1 Department of Physics, Concordia University, 7141 Sherbrooke Str. West, Montreal, QC H4B1R6, Canada.
2 Department of Chemistry, University of South Carolina, Columbia, South Carolina 29208, United States.

Light-induced and spontaneously occurring (in the dark) spectral shifts can be observed in a wide variety of systems where pigments are embedded in a somewhat amorphous environment, for instance, organic glasses, polymers, and proteins. They are observed directly in single-molecule spectroscopy experiments and serve as the basis for nonphotochemical spectral hole burning (NPHB). These shifts reflect small rearrangements of the local environment of the pigment that can be represented as transitions between the minima of the respective energy landscape.
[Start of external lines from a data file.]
(** * universal-sync: the sync-adapter core

    A shallow embedding of the TypeScript sources
    - [src/interfaces/SyncAdapter.ts]      (status and event types),
    - [src/adapters/BaseSyncAdapter.ts]    (listener registry, status update),
    - [src/adapters/RemoteStorageAdapter.ts] (explicit two-way reconciliation),
    - [src/adapters/WebDAVAdapter.ts]      (replication-handle driven adapter),
    - [calculateProgress] of the WebDAV and Google Drive adapters,
    - [SyncAdapterFactory]                 (the registry of adapter types),
    - [src/utils/remoteStorageDiscovery.ts] (WebFinger discovery),
    followed by the properties of the specification that were checked
    against them.

    Conventions of the embedding.
    - A JavaScript [number] is an IEEE 754 binary64 value: Rocq's primitive
      [float].  [Math.round] and [Math.min] are written out below.
    - A method is a function in a state-and-exception monad over the adapter
      object and the host [World] (console, listener calls, store calls,
      interval timers).  A [throw] inside an [async] method is the rejection
      of the promise it returns; both are the completion [Throw].
    - What the network, the local document store and the replication engine
      answer is an argument of the operation that asks (an [env] record).
    - A listener is its identity and what it does with an event: return or
      throw.  A listener that calls back into the adapter is outside the
      model.
    - Every operation runs to its end before the next one starts; overlapping
      asynchronous passes are outside the model. *)

From Stdlib Require Import ZArith Floats String Ascii List Bool Lia.
From stdpp Require Import base option list strings gmap pretty.

Local Open Scope string_scope.
Local Open Scope list_scope.

(* ================================================================= *)
(** ** JavaScript values *)

Module JS.

(** [number]: binary64. *)
Definition number := float.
While methodology for determining the parameters of the energy landscapes from the results of optical spectroscopy experiments has been developed over the years, rigor has been sometimes sacrificed for the sake of clarity, and this may be the reason for the discrepancies between theories and experiments. Here, we demonstrate an application of rigorous quantum-mechanical (QM) approaches to modeling the results of single molecule (or single pigment-protein complex) spectroscopy and nonphotochemical hole burning. We employ rectangular and parabolic energy landscapes, with a linear or an angular generalized coordinate, and include phonon-assisted tunneling. Under these assumptions, the same transition rates are obtained for lower barriers and/or md² or moment of inertia compared with those predicted by the semiclassical model generally utilized in the analysis of NPHB data.